*BRIEF:* Would it be possible to copy exactly the lines from the one containing "Definition missing (st" to the end of the entries, including both and nothing else?

*LISTED RECORDS:*
━━━━━━━━━━━━━━━━━━━━━━━━━━━━━━
(** One option with the words behind it: what it stores and how many words it takes, or how
    the parser ends.  Several [h] in one word are several help options. *)
Definition consume (o : argument) (explicit : option (bool * string)) (rest : list string) : (arg_value * nat) + parse_result :=
  match ag_arity o, explicit with
  | Help, None => inr (Exits 0 None)
  | Help, Some (false, e) => inr (if forallb (λ c, is_char c 104) (chars_of e) then Exits 0 None else parser_error (Ignored (ag_dest o) e))
  | Help, Some (true, e) | Switch, Some (_, e) => inr (parser_error (Ignored (ag_dest o) e))
  | Switch, None => inl (ArgTrue, O)
  | One, Some (_, e) => match get_value o e with inl v => inl (v, O) | inr err => inr (parser_error err) end
  | One, None =>
      match rest with
      | [] => inr (parser_error (Expected (ag_dest o)))
      | w :: _ => match get_value o w with inl v => inl (v, 1%nat) | inr err => inr (parser_error err) end
      end
  | Many, Some (_, e) => match get_values o [e] with inl v => inl (v, O) | inr err => inr (parser_error err) end
  | Many, None =>
      match rest with
      | [] => inr (parser_error (Expected (ag_dest o)))
      | _ => match get_values o rest with inl v => inl (v, length rest) | inr err => inr (parser_error err) end
      end
  end.

(** [skip] words belong to the last option. *)
Fixpoint parse_items (skip : nat) (items : list (string * mark)) (st : progress) : progress + parse_result :=
  match items with
  | [] => inl st
  | (w, m) :: items' =>
      match skip with
      | S skip' => parse_items skip' items' st
      | O =>
          match m with
          | Known o explicit =>
              match consume o explicit (following items') with
              | inl (v, n) => parse_items n items' (store_value o v st)
              | inr stop => inr stop
              end
          | _ => parse_items O items' (leave w st)
          end
      end
  end.

Definition defaults : namespace :=
  (λ o, (ag_dest o, ag_default o)) <$> filter (λ o, match ag_arity o with Help => false | _ => true end = true) p.

Definition missing (st : progress) : list string :=
  ag_dest <$> filter (λ o, ag_required o = true ∧ ag_dest o ∉ pr_seen st) p.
━━━━━━━━━━━━━━━━━━━━━━━━━━━━━━
*REPLY TO THE TASK:*
Definition missing (st : progress) : list string :=
  ag_dest <$> filter (λ o, ag_required o = true ∧ ag_dest o ∉ pr_seen st) p.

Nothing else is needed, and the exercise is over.